_Material supplied_

(** C3: cancelling a pending, processing or shipped order with a non-empty
    reason, as its owner or as an admin, succeeds; every stored product
    gets back the quantity the order's lines hold of it, a line whose
    product is no longer stored changes nothing, the order is stored as
    cancelled with the reason, and any later cancellation of that order by
    an entitled requester with a reason fails with InvalidState. *)
Theorem cancel_order_restores requester id r order db :
  orders db !! id = Some order →
  Order.status order ∈ [Pending; Processing; Shipped] →
  r ≠ "" →
  Requester.role requester = "admin"
  ∨ Requester._id requester = Order.user order →
  let order' :=
    Order.with_cancellationReason r (Order.with_status Cancelled order) in
  let db' :=
    mkDb (adjust_stock (λ p, demand p (order_lines (Order.items order)))
            (products db))
         (<[id := order']> (orders db)) in
  cancel_order requester id (Some r) db = (inr order', db')
  ∧ Order.status order' = Cancelled
  ∧ Order.cancellationReason order' = Some r
  ∧ (∀ p, products db !! p = None → products db' !! p = None)
  ∧ (∀ requester2 r2,
       r2 ≠ "" →
       Requester.role requester2 = "admin"
       ∨ Requester._id requester2 = Order.user order →
       cancel_order requester2 id (Some r2) db' = (inl InvalidState, db')).
Proof.
  intros Ho Hst Hr Hauth order' db'.
  rewrite !elem_of_cons, elem_of_nil in Hst.
  split_and!; [|done|done| |].
  - apply cancel_order_passes; [done..| |]; intros E; rewrite E in Hst;
      by destruct Hst as [?|[?|[?|[]]]].
  - intros p Hp. simpl. by rewrite lookup_adjust_stock, Hp.
  - intros requester2 r2 Hr2 Hauth2.
    apply (cancel_order_terminal _ _ _ order'); [done| |done|by right].
    simpl. by rewrite lookup_insert_eq.
Qed.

_What you need to do_
Above are some lines. Repeat exactly, and only, those from the line that has "orders db !! id = Some order →" through the line that has "cancel_order requester id".

_Solution for this task_
  orders db !! id = Some order →
  Order.status order ∈ [Pending; Processing; Shipped] →
  r ≠ "" →
  Requester.role requester = "admin"
  ∨ Requester._id requester = Order.user order →
  let order' :=
    Order.with_cancellationReason r (Order.with_status Cancelled order) in
  let db' :=
    mkDb (adjust_stock (λ p, demand p (order_lines (Order.items order)))
            (products db))
         (<[id := order']> (orders db)) in
  cancel_order requester id (Some r) db = (inr order', db')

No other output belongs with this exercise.